Bl00mingCactus · 14/11/2019 06:50

Had a far few conversations like that.😂 It’s such a fine balance isn’t it and a hard to get right. I am starting to wonder if year 11 is too early for such an important intensive year. Kids mature at different rates and many are coping with all sorts of other things at this age.Got the system we’ve got though so it is what it is.

We had an okish evening. Ds does an hour in school after school each day which helps a bit. Did another hour after at home. School have suggested playing a board game in the evening to get him out of his room. He was in a hideous mood but it did change his mood. Was quite relaxing and we managed to laugh. Key is a short game for my sanity and time restrictions with revision etc.😉

PostNotInHaste · 14/11/2019 07:43

Open Evening number 5 for us tonight, 6 on Saturday if we go and 7 on Monday. Am very fed up at this point, Mocks next week and I think with the open evenings at same time, stress starting to show on DS.
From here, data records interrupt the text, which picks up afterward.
Lemma replace_has_no_dash (s : string) :
  JS.includes "-" (JS.replace_dash_plus s) = false.
Proof.
  unfold JS.replace_dash_plus.
  induction s as [|c s IH]; simpl; [reflexivity|].
  rewrite IH, orb_false_r.
  destruct (Ascii.eqb c "-") eqn:E; [reflexivity|exact E].
Qed.

Lemma split_keeps_absent (c sep : ascii) (s : string) :
  JS.includes c s = false ->
  Forall (fun p => JS.includes c p = false) (JS.split sep s).
Proof.
  induction s as [|d s IH]; simpl; intros H.
  - constructor; [reflexivity|constructor].
  - apply orb_false_iff in H. destruct H as [Hd Hs].
    specialize (IH Hs).
    destruct (Ascii.eqb d sep).
    + constructor; [reflexivity|exact IH].
    + destruct (JS.split sep s) as [|h t].
      * constructor; [simpl; rewrite Hd; reflexivity|constructor].
      * inversion IH; subst. constructor; [|assumption].
        simpl. rewrite Hd. assumption.
Qed.

Lemma trimStart_clean (s : string) : starts_clean (JS.trimStart s) = true.
Proof.
  induction s as [|c s IH]; simpl; [reflexivity|].
  destruct (JS.is_whitespace c) eqn:E; [exact IH|].
  simpl. rewrite E. reflexivity.
Qed.

Lemma trimStart_of_clean (s : string) :
  starts_clean s = true -> JS.trimStart s = s.
Proof.
  destruct s as [|c s]; simpl; [reflexivity|].
  intros H. apply negb_true_iff in H. rewrite H. reflexivity.
Qed.

Lemma trimEnd_clean (s : string) :
  starts_clean s = true -> starts_clean (JS.trimEnd s) = true.
Proof.
  destruct s as [|c s]; simpl; [reflexivity|].
  intros H. apply negb_true_iff in H.
  destruct (JS.trimEnd s); [rewrite H|]; simpl; rewrite H; reflexivity.
Qed.

Lemma trimEnd_idem (s : string) : JS.trimEnd (JS.trimEnd s) = JS.trimEnd s.
Proof.
  induction s as [|c s IH]; simpl; [reflexivity|].
  destruct (JS.trimEnd s) as [|d t] eqn:E.
  - destruct (JS.is_whitespace c) eqn:W; simpl; [reflexivity|].
    rewrite W. reflexivity.
  - change (JS.trimEnd (String c (String d t)))
      with (match JS.trimEnd (String d t) with
            | EmptyString => if JS.is_whitespace c then EmptyString
                             else String c EmptyString
            | u => String c u
            end).
    rewrite IH. reflexivity.
Qed.

(** Trimming a trimmed string changes nothing. *)
Lemma trim_idem (s : string) : JS.trim (JS.trim s) = JS.trim s.
Proof.
  unfold JS.trim.
  rewrite (trimStart_of_clean (JS.trimEnd (JS.trimStart s))).
  - apply trimEnd_idem.
  - apply trimEnd_clean, trimStart_clean.
Qed.

Lemma seedable_parts (k : string) :
  seedable k = true ->
  JS.truthy k = true /\ JS.includes "+" k = false
  /\ JS.includes "-" k = false /\ JS.trim k = k.
Proof.
  unfold seedable. rewrite !andb_true_iff, !negb_true_iff, String.eqb_eq.
  intros [[[? ?] ?] ?]. repeat split; assumption.
Qed.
lovethecrown · 14/11/2019 07:49

I know what you mean about maturity @B100. My DS is later summer born and quite immature in some areas on top. I can't help thinking that he would do much better if he was 6 months older when he sat them, but as you say it is what it is!
Mocks this week and next; some good some not so good but I say it's about understanding what you don't know or what you could have done better not the result itself at this stage. I will be delighted if he gets 6's and 7's in the A level choices in the summer as he isn't an 8/9's kid although might have a chance of a couple of 8's if he was a bit older.
He seems to have been working quite hard for these mocks (unless of course he's just been playing computer games in his room all that timeHmm). The formulaic nature of how to answer the question to get the marks is the thing he struggles with but it is gradually getting there, I hope. We used to have huge bust ups over how to study and how much but I have backed off as it wasn't doing either of us any good. We are very different on this; I was very organised and had everything colour coded and filed. He has paper strewn everywhere, books all over the floor, piles of paper everywhere and I can't even bear to look in his room as it sends me into a frenzyAngry
Agree with you that doing other unrelated things and not just study is good for mental health through all this. My DS keeps his sport going and we encourage that. At end of term he's off on school ski trip as a reward for effort and to have a total break until it all starts again in January....

Alsoplayspiccolo · 14/11/2019 07:56

Sorry to hear your DD's struggling, *Silverhill". Is it life generally, or the stress of impending mocks in particular? It does rather put things in perspective - life at 15/16 shouldn't be miserable and angst-ridden, should it?

I'm fed up today. DD's school srnt an email last night, telling us that every year 11 student is expected to arrange 2 weeks work experience immediately following the end of GCSEs.
Honestly. As if they won't all need a rest and down time, not to mention the fact that we've now got to find somewhere that will take her and I'll have to do all the dropping off/collecting.
Her school has NO idea what pastoral care is.

We have a parents' evening tonight, but only for those students who have been asked to go, and only for certain subjects. DD has been requested for maths, chemistry and physics, which seems odd as she was on target for 6/7s for the sciences and 5 for maths after the year 10 exams. I suspect it's just a check-in, as she has new teachers for the sciences this year.

Silverhill · 14/11/2019 08:45

Her anxiety has been gradually worsening for a while. In the summer term of Y10 I attributed it to end-of-year exams, but it didn't resolve during the summer holidays; if anything it got worse. After her assessment, the healthcare professionals said that it doesn't seem to be related to academic pressure or exams.